Dataset entries:
(** * gorm-auditable: audit hooks for gorm, embedded in Rocq

    The development follows [audit.go].  The hooks [Create], [Update] and
    [Delete], the snapshot reader [getDataBeforeOperation], the registration
    entry point [RegisterCallbacks] and the helpers [getCurrentUser],
    [getKeyFromData] and [prepareData] are translated function by function.

    Go's effects are made explicit:
    - a run-time panic is the [Panicked] outcome of a computation;
    - [log.Println] appends a line to the log kept in the [World];
    - the database behind gorm is an in-memory [World]: business tables
      (table name, then primary key, to row), the rows of [audit_logs], and
      the fault, if any, with which the storage layer answers reads and
      writes. *)

From stdpp Require Import gmap strings list fin_maps.

Open Scope string_scope.

Local Set Warnings "-register-all".

(** ** Dynamic values *)

(** A value held in a Go [interface{}]: what [encoding/json] decodes into,
    and what a [context.Context] may carry.  [AFunc] stands for the values
    [encoding/json] refuses to encode (functions, channels). *)
Inductive Any : Type :=
| ANil
| ABool (b : bool)
| ANum (n : Z)
| AString (s : string)
| ASlice (l : list Any)
| AMap (m : gmap string Any)
| AFunc.

(** The outcome of running Go code: a normal return or a panic. *)
Inductive Outcome (A : Type) : Type :=
| Returned (a : A)
| Panicked (msg : string).
Arguments Returned {A} a.
Arguments Panicked {A} msg.

(** [x.(string)]: the unchecked type assertion of Go.  It panics unless the
    dynamic type of [x] is [string]; a nil interface panics too. *)
Definition assert_string (x : Any) : Outcome string :=
  match x with
  | AString s => Returned s
  | ANil => Panicked "interface conversion: interface {} is nil, not string"
  | ABool _ => Panicked "interface conversion: interface {} is bool, not string"
  | ANum _ => Panicked "interface conversion: interface {} is float64, not string"
  | ASlice _ => Panicked "interface conversion: interface {} is []interface {}, not string"
  | AMap _ => Panicked "interface conversion: interface {} is map[string]interface {}, not string"
  | AFunc => Panicked "interface conversion: interface {} is func(), not string"
  end.

(** ** Contexts *)

(** A context key is compared with [==] on interfaces: dynamic type and
    value.  [ContextKey("email")] differs from the plain string ["email"]. *)
Record Key : Type := mkKey { key_type : string; key_text : string }.

#[global] Instance Key_eq_dec : EqDecision Key.
Proof. solve_decision. Defined.

(** [type ContextKey string] *)
Definition ContextKey (s : string) : Key := mkKey "audited.ContextKey" s.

Problem statement: When you repeat the data, keep each line exactly as given.

Finished task:
(** * gorm-auditable: audit hooks for gorm, embedded in Rocq

    The development follows [audit.go].  The hooks [Create], [Update] and
    [Delete], the snapshot reader [getDataBeforeOperation], the registration
    entry point [RegisterCallbacks] and the helpers [getCurrentUser],
    [getKeyFromData] and [prepareData] are translated function by function.

    Go's effects are made explicit:
    - a run-time panic is the [Panicked] outcome of a computation;
    - [log.Println] appends a line to the log kept in the [World];
    - the database behind gorm is an in-memory [World]: business tables
      (table name, then primary key, to row), the rows of [audit_logs], and
      the fault, if any, with which the storage layer answers reads and
      writes. *)

From stdpp Require Import gmap strings list fin_maps.

Open Scope string_scope.

Local Set Warnings "-register-all".

(** ** Dynamic values *)

(** A value held in a Go [interface{}]: what [encoding/json] decodes into,
    and what a [context.Context] may carry.  [AFunc] stands for the values
    [encoding/json] refuses to encode (functions, channels). *)
Inductive Any : Type :=
| ANil
| ABool (b : bool)
| ANum (n : Z)
| AString (s : string)
| ASlice (l : list Any)
| AMap (m : gmap string Any)
| AFunc.

(** The outcome of running Go code: a normal return or a panic. *)
Inductive Outcome (A : Type) : Type :=
| Returned (a : A)
| Panicked (msg : string).
Arguments Returned {A} a.
Arguments Panicked {A} msg.

(** [x.(string)]: the unchecked type assertion of Go.  It panics unless the
    dynamic type of [x] is [string]; a nil interface panics too. *)
Definition assert_string (x : Any) : Outcome string :=
  match x with
  | AString s => Returned s
  | ANil => Panicked "interface conversion: interface {} is nil, not string"
  | ABool _ => Panicked "interface conversion: interface {} is bool, not string"
  | ANum _ => Panicked "interface conversion: interface {} is float64, not string"
  | ASlice _ => Panicked "interface conversion: interface {} is []interface {}, not string"
  | AMap _ => Panicked "interface conversion: interface {} is map[string]interface {}, not string"
  | AFunc => Panicked "interface conversion: interface {} is func(), not string"
  end.

(** ** Contexts *)

(** A context key is compared with [==] on interfaces: dynamic type and
    value.  [ContextKey("email")] differs from the plain string ["email"]. *)
Record Key : Type := mkKey { key_type : string; key_text : string }.

#[global] Instance Key_eq_dec : EqDecision Key.
Proof. solve_decision. Defined.

(** [type ContextKey string] *)
Definition ContextKey (s : string) : Key := mkKey "audited.ContextKey" s.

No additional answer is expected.